Flexible yuan could help China fight inflation: WTO

20 Apr, 2006

The World Trade Organisation (WTO) on Wednesday stepped into the international tussle over China's exchange rate, saying looser controls could help Beijing fight inflation and avoid market distortions.
In a rare foray into currency issues, the Geneva-based trade body warned that if it did nothing, China risked higher inflation, stoked by capital inflows from its huge balance of payments surplus.
"A more flexible exchange rate regime could enable China to operate a more independent monetary policy, which would be better suited to ensuring a low and stable rate of inflation," it said in its first report on China's trade policy.
The WTO noted that China, which was admitted to the body in 2001 after 15 years of tough negotiations, was worried a more flexible currency policy could hurt economic growth and threaten macroeconomic and financial stability.

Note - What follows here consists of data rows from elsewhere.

(** * Results *)

(** Subnets of an IPv4 address: for every prefix length up to 32 the network
    address is the address rounded down to a multiple of the block size, the
    broadcast address is the last of that block, both with the port kept, and the
    mask has exactly the leading ones; a longer prefix gives no address. *)
Theorem ipv4_subnet a port p :
  0 <= a < 2 ^ 32 -> 0 <= p ->
  let size := 2 ^ (32 - p) in
  (p <= 32 ->
    v4_networkAddress (in_of a port) p = Some (IPv4Address_of (a / size * size) port) /\
    v4_broadcastAddress (in_of a port) p = Some (IPv4Address_of (a / size * size + (size - 1)) port) /\
    v4_subnetMask p = IPv4Address_of (2 ^ 32 - size) 0) /\
  (32 < p -> v4_networkAddress (in_of a port) p = None /\ v4_broadcastAddress (in_of a port) p = None).
Proof.
  intros Ha Hp size. unfold v4_networkAddress, v4_broadcastAddress. split; intros H.
  - rewrite (proj2 (Z.ltb_ge 32 p)) by lia.
    unfold v4_subnetMask, IPv4Address_of, in_of, with_s_addr, byteSwapToBigEndian. cbn [s_addr sin_family sin_port sin_zero].
    rewrite <- byteSwap_land, <- byteSwap_lor. split_and!.
    + by rewrite getMask_ldiff, land_mask by lia.
    + by rewrite getMask_lnot, lor_ones by lia.
    + by rewrite getMask_value by lia.
  - by rewrite (proj2 (Z.ltb_lt 32 p)) by lia.
Qed.

Lemma ipv4_subnet_witness :
  v4_networkAddress (in_of 0xC0A80A37 80) 20 = Some (IPv4Address_of 0xC0A80000 80) /\
  v4_broadcastAddress (in_of 0xC0A80A37 80) 20 = Some (IPv4Address_of 0xC0A80FFF 80) /\
  v4_subnetMask 20 = IPv4Address_of 0xFFFFF000 0.
Proof. apply (proj1 (ipv4_subnet 0xC0A80A37 80 20 ltac:(lia) ltac:(lia))). lia. Defined.

(** An address survives its memory image: [Create] on the octets of a well-formed
    address gives the address back (for a Unix address, with the path length that
    belongs to its size). *)
Lemma create_getAddr a path_len :
  addr_wf a -> (forall m size, a = UnixAddress m size -> path_len = size - PATH_OFFSET) ->
  Create (Some (getAddr a)) path_len = Some (Some a).
Proof.
  intros Hwf Hlen. pose proof (zlen_getAddr a Hwf) as Hz. unfold Create. cbn zeta.
  destruct a as [m|m|m size|m]; destruct m; cbn [getAddr] in *; cbn in Hwf; destruct_and? Hwf; subst;
    cbn [sin_family sin_port s_addr sin_zero sin6_family sin6_port sin6_flowinfo s6_addr sin6_scope_id
         sun_family sun_path sa_family sa_data] in *; fields.
  - rewrite Z.eqb_refl, read_mem_all by done. cbn [mbind option_bind]. fields. done.
  - rewrite (proj2 (Z.eqb_neq _ _)), Z.eqb_refl, read_mem_all by done. cbn [mbind option_bind]. fields.
    rewrite <- (app_nil_r (le_bytes 4 sin6_scope_id0)) at 2. rewrite field_here by (cbn; lia).
    do 4 f_equal. by apply take_app_length'.
  - rewrite !(proj2 (Z.eqb_neq AF_UNIX _)), Z.eqb_refl, read_mem_all by done. cbn [mbind option_bind]. fields.
    rewrite (Hlen _ _ eq_refl), Zplus_minus, wrap_small by lia. done.
  - rewrite !(proj2 (Z.eqb_neq sa_family0 _)), read_mem_all by done. cbn [mbind option_bind]. fields. done.
Qed.

Lemma create_getAddr_witness :
  Create (Some (getAddr (IPv4Address_of 0x7F000001 8080))) 0 = Some (Some (IPv4Address_of 0x7F000001 8080)).
Proof. apply create_getAddr; [decide_now|done]. Defined.

(** [operator<] orders addresses: on addresses that can be read it is a strict
    total order up to the octets that count. *)
Theorem addr_lt_total_order a b c :
  readable a -> readable b -> readable c ->
  addr_lt a a = Some false /\
  (addr_lt a b = Some true -> addr_lt b c = Some true -> addr_lt a c = Some true) /\
  (addr_lt a b = Some true -> addr_lt b a = Some false) /\
  (addr_lt a b = Some false -> addr_lt b a = Some false -> image a = image b).
Proof.
  intros Ha Hb Hc. rewrite !addr_lt_lex, lex_refl, (lex_opp (image a) (image b)) by done. split_and!; [done| | |].
  - destruct (lex (image a) (image b)) eqn:E1, (lex (image b) (image c)) eqn:E2; try done.
    by rewrite (lex_trans _ _ _ E1 E2).
  - by destruct (lex (image a) (image b)).
  - destruct (lex (image a) (image b)) eqn:E; try done. intros _ _. by apply lex_Eq.
Qed.

Lemma addr_lt_total_order_witness :
  let a := IPv4Address_of 0x0A000001 80 in
  let b := IPv4Address_of 0x0A000002 80 in
  let c := IPv4Address_of 0x0A000002 81 in
  addr_lt a b = Some true /\ addr_lt b c = Some true /\ addr_lt a c = Some true.
Proof.
  intros a b c.
  destruct (addr_lt_total_order a b c) as (_ & H & _); [decide_now..|]. split_and!; [done..|].
  by apply H.
Defined.

(** [operator==] is inverted: it holds exactly for addresses of the same length
    whose octets differ, so that no address equals itself and [operator!=] holds
    for two copies of one address. *)
Theorem addr_eq_inverted a b :
  readable a -> readable b ->
  (addr_eq a b = Some true <-> getAddrLen a = getAddrLen b /\ image a <> image b) /\
  addr_eq a a = Some false /\ addr_ne a a = Some true.
Proof.
  intros Ha Hb. unfold addr_ne. rewrite !addr_eq_lex by done.
  rewrite (bool_decide_eq_true_2 (image a = image a)), andb_false_r by done.
  split; [|done]. case_bool_decide; destruct (_ =? _) eqn:E; bool_to_prop; split; intros; destruct_and?; congruence || done.
Qed.

Lemma addr_eq_inverted_witness :
  addr_eq (IPv4Address_of 0x7F000001 80) (IPv4Address_of 0x7F000001 80) = Some false.
Proof. apply (addr_eq_inverted _ (IPv4Address_of 0x7F000001 80)); decide_now. Defined.

(** ** IPv6 prefixes *)

Lemma length_write0 (xs : list Z) n : (length xs <= n)%nat -> length (write_at 0 xs (zeros n)) = n.
Proof. intros H. unfold zeros. rewrite length_write_at; rewrite length_replicate; lia. Qed.

Lemma lookup_write0 (xs : list Z) n i :
  (length xs <= n)%nat -> (i < n)%nat ->
  write_at 0 xs (zeros n) !! i = Some (if decide (i < length xs)%nat then default 0 (xs !! i) else 0).
Proof.
  intros Hl Hi. unfold write_at, zeros. rewrite take_0, app_nil_l. cbn [Nat.add].
  destruct (decide (i < length xs)%nat) as [H|H].
  - rewrite lookup_app_l by done. destruct (lookup_lt_is_Some_2 xs i H) as [x E]. by rewrite E.
  - rewrite lookup_app_r, lookup_drop by lia. apply lookup_replicate_2. lia.
Qed.

Lemma last_octet_value x r : byte_ok x -> 0 <= r < 8 -> last_octet x r = x / 2 ^ r * 2 ^ r.
Proof.
  intros [Hx1 Hx2] Hr. unfold last_octet. rewrite Z.shiftl_mul_pow2, Z.shiftr_div_pow2 by lia.
  pose proof (Z.pow_pos_nonneg 2 r). pose proof (Z.mul_div_le x (2 ^ r)).
  assert (0 <= x / 2 ^ r) by (apply Z.div_pos; lia). apply wrap_small. nia.
Qed.

(** The octets of an IPv6 network address. *)
Lemma v6_network_octets m p i :
  length (s6_addr m) = 16%nat -> bytes_ok (s6_addr m) -> 0 <= p <= 128 -> (i < 16)%nat ->
  exists o, v6_networkAddress m p = IPv6Address (with_s6_addr m o) /\ length o = 16%nat /\
  let x := octet6 m i in
  let r := p mod 8 in
  o !! i = Some (if decide (Z.of_nat i < p / 8) then x
                 else if decide (Z.of_nat i = p / 8 /\ r <> 0) then x / 2 ^ r * 2 ^ r else 0).
Proof.
  intros Hl Hok Hp Hi. unfold v6_networkAddress, blocks6.
  assert (Hd : 0 <= p / 8 <= 16) by (split; [apply Z.div_pos; lia|apply Z.div_le_upper_bound; lia]).
  set (xs := fun b => take b (s6_addr m)).
  assert (Hx : forall b, (b <= 16)%nat -> length (xs b) = b) by (intros; unfold xs; rewrite length_take; lia).
  assert (Hxi : forall b, (i < b)%nat -> xs b !! i = s6_addr m !! i) by (intros; unfold xs; by rewrite lookup_take_lt).
  destruct (16 <=? p / 8) eqn:E; bool_to_prop.
  - assert (p = 128) as -> by (pose proof (Z.div_mod p 8); pose proof (Z.mod_pos_bound p 8); lia).
    exists (write_at 0 (xs 16%nat) (zeros 16)). split; [done|].
    rewrite length_write0 by (rewrite Hx; lia). split; [done|]. cbn zeta.
    rewrite lookup_write0 by (rewrite ?Hx; lia). rewrite Hx, Hxi by lia.
    rewrite !decide_True by (change (128 / 8) with 16; lia). done.
  - cbv beta iota zeta. set (b := Z.to_nat (p / 8)). fold (xs b). destruct (p mod 8 =? 0) eqn:R; bool_to_prop.
    + eexists. split; [done|]. rewrite length_write0 by (rewrite Hx; lia). split; [done|]. cbn zeta.
      rewrite lookup_write0 by (rewrite ?Hx; lia). rewrite Hx by lia.
      destruct (decide (i < b)%nat); [rewrite decide_True, Hxi by lia; done|].
      by rewrite decide_False, decide_False by lia.
    + eexists. split; [done|]. rewrite length_insert, length_write0 by (rewrite Hx; lia). split; [done|]. cbn zeta.
      destruct (decide (i = b)) as [->|Hne].
      * rewrite list_lookup_insert_eq by (rewrite length_write0; rewrite ?Hx; lia).
        rewrite decide_False, decide_True by lia. f_equal. apply last_octet_value; [|apply Z.mod_pos_bound; lia].
        unfold octet6. destruct (lookup_lt_is_Some_2 (s6_addr m) b) as [x Ex]; [lia|].
        rewrite Ex. by apply (Forall_lookup_1 _ _ _ _ Hok Ex).
      * rewrite list_lookup_insert_ne by done. rewrite lookup_write0 by (rewrite ?Hx; lia). rewrite Hx by lia.
        destruct (decide (i < b)%nat); [rewrite decide_True, Hxi by lia; done|].
        by rewrite decide_False, decide_False by lia.
Qed.
(* ===== verification/SocketEvents.v ===== *)
(** * Cancelling what a socket waits for

    Models [Socket::cancelRead], [cancelWrite] and [cancelAll] ([sylar/basic/socket.cc]),
    through which one coroutine wakes another that waits on the socket, on the events of the
    IO manager; and [getOption]. *)

From stdpp Require Import gmap.
From S2P Require Import Prelude Address Hook Socket TaskCoro FdContext IoManager IoProps.

Section Cancel.
Context {K : Type} `{Epoll K}.

(** The result is always true; what happens to the IO manager beside it. *)
Definition cancelRead (s : Socket) (m : IOManager K) : bool * iom_res K := (true, cancelEvent (m_sock_fd s) READ m).
Definition cancelWrite (s : Socket) (m : IOManager K) : bool * iom_res K := (true, cancelEvent (m_sock_fd s) WRITE m).
Definition Socket_cancelAll (s : Socket) (m : IOManager K) : bool * iom_res K := (true, cancelAll (m_sock_fd s) m).

(** [getOption]: [rc] is the kernel's answer. *)
Definition getOption (rc : Z) : bool := negb (truthy rc).

(** The coroutine that waits to read is woken, once. *)
Theorem cancelRead_wakes s m c f events :
  iom_inv m -> 0 <= m_sock_fd s -> m_sock_fd s <> m_eventFd m ->
  m_fd_events m !! Z.to_nat (m_sock_fd s) = Some c -> truthy (m_event c & READ) = true -> fresh f (m_cb_read c) ->
  exists m' rcs c', cancelRead s m = (true, Iom_ok m' rcs [called f]) /\
    m_fd_events m' !! Z.to_nat (m_sock_fd s) = Some c' /\ trigger (events & READ) c' = Some [].
Proof.
  intros Hi Hfd Hne Hc Hset Hf.
  destruct (cancelEvent_wakes_once (m_sock_fd s) READ f (m_cb_read c) events m c Hi Hfd Hne (or_introl eq_refl) Hc Hset eq_refl Hf)
    as (m' & rcs & c' & E & Hc' & Ht).
  exists m', rcs, c'. split_and!; [|done|done]. unfold cancelRead. by rewrite E.
Qed.

(** Likewise for writing. *)
Theorem cancelWrite_wakes s m c f events :
  iom_inv m -> 0 <= m_sock_fd s -> m_sock_fd s <> m_eventFd m ->
  m_fd_events m !! Z.to_nat (m_sock_fd s) = Some c -> truthy (m_event c & WRITE) = true -> fresh f (m_cb_write c) ->
  exists m' rcs c', cancelWrite s m = (true, Iom_ok m' rcs [called f]) /\
    m_fd_events m' !! Z.to_nat (m_sock_fd s) = Some c' /\ trigger (events & WRITE) c' = Some [].
Proof.
  intros Hi Hfd Hne Hc Hset Hf.
  destruct (cancelEvent_wakes_once (m_sock_fd s) WRITE f (m_cb_write c) events m c Hi Hfd Hne (or_intror eq_refl) Hc Hset eq_refl Hf)
    as (m' & rcs & c' & E & Hc' & Ht).
  exists m', rcs, c'. split_and!; [|done|done]. unfold cancelWrite. by rewrite E.
Qed.

(** None of them looks whether the socket has a descriptor: on one that was closed or moved from, the
    assertion of [cancelEvent] fails. *)
Theorem cancel_closed s m :
  isValid s = false -> zlen (m_fd_events m) < 2 ^ 63 ->
  (cancelRead s m).2 = Iom_error /\ (cancelWrite s m).2 = Iom_error /\ (Socket_cancelAll s m).2 = Iom_error.
Proof.
  intros Hv Hm. unfold isValid in Hv. apply negb_false_iff, Z.eqb_eq in Hv.
  assert (E : past_end (m_sock_fd s) m = true) by (unfold past_end, as_size; rewrite Hv; apply Z.leb_le; cbn; lia).
  unfold cancelRead, cancelWrite, Socket_cancelAll, cancelAll, cancelEvent. cbn [snd]. by rewrite E.
Qed.
End Cancel.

But efforts to "sterilise" the financial effects of the payments surplus by using monetary policy to mop it up were unlikely to be completely successful, it warned.
As a result, inflation would rise and this in turn would push up the real effective exchange rate.
"It would be better for the Chinese economy to avoid this higher inflation route to restoring external balance since inflation tends to distort markets," the WTO said.
The WTO said that while recent economic reforms had increased the market orientation of the Chinese economy, clearer investment and competition guidelines were needed to ensure a level playing field for the public and private sectors.
More effective enforcement of intellectual property rights, the subject of another big US grumble against China, was also important to ensure robust investment conditions, it said.
China's Commerce Minister Yi Xiaozhun, attending the WTO's first trade review his country's trade policies since it joined, promised members that Beijing would step up the fight against the illegal copying of foreign brand name goods.
Although he did not mention the currency, Yi said China was not seeking a trade surplus and was ready to work with trading partners for a better balance between exports and imports.